Si el río concentra la atención técnica, es el viento el que está condicionando la vida diaria del municipio. Lora del Río se encuentra bajo aviso naranja por fuertes rachas que pueden alcanzar los 90 kilómetros por hora, un fenómeno que, en palabras del alcalde, "está impidiendo el desarrollo de la vida cotidiana". El Ayuntamiento evalúa desde primeras horas de la mañana los daños provocados en el viario público, mientras los servicios municipales permanecen en alerta.

Ante esta situación, el mensaje a la población es claro: prudencia. El alcalde ha vuelto a pedir a los vecinos que permanezcan en casa y eviten desplazamientos innecesarios, una recomendación que se repite mientras persistan las condiciones meteorológicas adversas.

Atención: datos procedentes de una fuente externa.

(** A tool that returns a string and a number. *)
Definition mixed : L3.handler world := fun kwargs w =>
  (S w, Ok (PList [PStr "2401.00001v1"; PInt 3])).

(** A tool that returns what it is given. *)
Definition echo : L3.handler world := fun kwargs w => (S w, Ok (PDict kwargs)).

Definition execute_tool := L3.execute_tool world mixed echo.
Definition run_tool_call := L3.run_tool_call world mixed echo Json.loads.

(** A request whose arguments are a JSON array. *)
Definition array_call : tool_call := ToolCall "call_1" "extract_info" (Some "[1]").

End EdgeScenario.

Module TurnScenario.

(** The agent after a turn that failed on the payload of its second
    request. *)
Definition after_failed_turn : Azure.state AgentScenario.world :=
  fst (AgentScenario.chat "q"
         (Azure.State AgentScenario.asks_malformed AgentScenario.earlier)).

(** The agent before a turn that answers its one request. *)
Definition before_good_turn : Azure.state AgentScenario.world :=
  Azure.State AgentScenario.asks_once AgentScenario.earlier.

End TurnScenario.

Module ChatScenario.

(** What the user types: two queries, the word that ends the chat, and
    a line after it. *)
Definition lines : list string :=
  ["  first question "; "second"; " QUIT "; "never read"].

(** The first query asks for an unregistered tool, the second one is
    answered at once. *)
Definition arxiv_start : L3Chat.terminal ArxivScenario.world :=
  L3Chat.Terminal ArxivScenario.asks_unknown lines [].

Definition arxiv_iteration :=
  L3Chat.iteration ArxivScenario.world ArxivScenario.search_papers
    ArxivScenario.extract_info Json.loads ArxivScenario.completions_create.
Definition arxiv_chat_loop :=
  L3Chat.chat_loop ArxivScenario.world ArxivScenario.search_papers
    ArxivScenario.extract_info Json.loads ArxivScenario.completions_create.

(** The same chat at the end of the input. *)
Definition arxiv_at_eof : L3Chat.terminal ArxivScenario.world :=
  L3Chat.Terminal ArxivScenario.asks_unknown [] [].

(** Closing the exit stack stops every server. *)
Definition aclose : M ServersScenario.world unit :=
  fun w => (ServersScenario.World (ServersScenario.script w) []
              (ServersScenario.config_file w) (ServersScenario.invocations w),
            Ok tt).

Definition servers_chat_loop :=
  L6Chat.chat_loop ServersScenario.world Json.loads ServersScenario.content
    ServersScenario.str_content ServersScenario.call_tool
    ServersScenario.completions_create.
Definition servers_main :=
  L6Chat.main ServersScenario.world Json.loads ServersScenario.open_session
    ServersScenario.list_tools ServersScenario.content ServersScenario.str_content
    ServersScenario.call_tool ServersScenario.load_config
    ServersScenario.completions_create aclose.

Definition servers_start : L6Chat.terminal ServersScenario.world :=
  L6Chat.Terminal (ServersScenario.connected ServersScenario.one_down) lines.

Definition servers_at_eof : L6Chat.terminal ServersScenario.world :=
  L6Chat.Terminal (ServersScenario.connected ServersScenario.one_down) [].

(** A world whose configuration file cannot be read. *)
Definition no_config : ServersScenario.world :=
  ServersScenario.World [Script.answers "done"] []
    (Raise (Exn "FileNotFoundError"
              "[Errno 2] No such file or directory: 'L6-multi-client-server/server_config.json'"))
    [].

(** A configuration file that holds a JSON array. *)
Definition array_config : ServersScenario.world :=
  ServersScenario.World [Script.answers "done"] [] (Ok (PList [])) [].

(** A configuration file that spells the key of the servers [servers]. *)
Definition other_key : ServersScenario.world :=
  ServersScenario.World [Script.answers "done"]
    [("alpha", ServersScenario.Serving [ServersScenario.fetch])]
    (Ok (PDict [("servers", PDict [("alpha", ServersScenario.command "uvx")])]))
    [].

End ChatScenario.

Module L6Registry.

(** The routing table agrees with the tool list and with the sessions:
    the names that have an owner are the names of the tools offered to
    the LLM, and every owner is one of [self.sessions]. *)
Definition routable {world} (st : L6.state world) : Prop :=
  (forall name, is_Some (L6.tool_to_session st !! name)
                <-> In name (map tool_name (L6.available_tools st)))
  /\ (forall name s, L6.tool_to_session st !! name = Some s -> In s (L6.sessions st)).

(** What [process_query] must leave alone. *)
Definition same_registry {world} (b b' : L6.state world) : Prop :=
  L6.sessions b' = L6.sessions b
  /\ L6.available_tools b' = L6.available_tools b
  /\ L6.tool_to_session b' = L6.tool_to_session b
  /\ exists printed, L6.stdout b' = (L6.stdout b ++ printed)%list.

End L6Registry.

(* ================================================================== *)
(** * The web wrapper of ai-azure-client.py                            *)
(* ================================================================== *)

Module AzureApi.

(** [class QueryRequest(BaseModel)]: [query: str], [session_id: str = None] *)
Record QueryRequest : Type := {
  query : string;
  session_id : option string
}.

(** [class QueryResponse(BaseModel)]: [response: str], [session_id: str] *)
Record QueryResponse : Type := {
  response : string;
  response_session_id : string
}.

(** What an endpoint does: it returns its response model, or raises
    [HTTPException(status_code=..., detail=...)]. *)
Inductive reply : Type :=
| Returns (r : QueryResponse)
| HTTPException (status_code : nat) (detail : string).

(** [request.session_id or "default"] *)
Definition session_or_default (request : QueryRequest) : string :=
  match session_id request with
  | None => "default"
  | Some EmptyString => "default"
  | Some s => s
  end.

(** The f-string of [handle_complex_query]. *)
Definition decomposition_prompt (query : string) : string :=
  String newline ("The user has asked: " +:+ str1 dquote +:+ query +:+ str1 dquote +:+ "

This appears to be a complex query that may require multiple steps. 
Please analyze what needs to be done and execute the necessary tools in sequence.

For building project skeletons based on similar projects, follow this pattern:
1. First, use search_similar_projects to find relevant past projects
2. Then, use get_phase_statistics to understand typical durations and costs
3. Finally, use build_project_skeleton to create the prefilled skeleton
4. Synthesize the results into actionable recommendations

Break down the query and execute each step thoughtfully.
").

Section Api.

Variable world : Type.
Variable json_loads : string -> result pyval.
Variable session_call_tool : string -> pyval -> M world (list Azure.content_item).
Variable print : Azure.progress_line -> M world unit.
Variable completions_create :
  list message -> option (list tool_descriptor) -> M world llm_message.
Variable available_tools : list tool_descriptor.

(** What [QueryResponse(response=None, ...)] raises: [response] is
    declared a [str]. *)
Variable response_not_a_string : exn.

Definition chat :=
  Azure.chat world json_loads session_call_tool print completions_create available_tools.

Definition handle_complex_query (query : string)
  : M (Azure.state world) (option string) :=
  chat (decomposition_prompt query).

En el conjunto de la provincia, las lluvias han dejado acumulados significativos, con los registros más elevados en las estaciones de Cazalla de la Sierra y Almadén, donde se han alcanzado los 48,2 y 46,2 milímetros respectivamente. Datos que ayudan a entender el aumento del caudal del Guadalquivir y que mantienen en vilo a los municipios ribereños.

En Lora del Río, el río sigue su curso, vigilado de cerca, mientras el viento marca el ritmo de una jornada en la que la prioridad es la seguridad y la espera, con la esperanza de que el temporal comience pronto a remitir.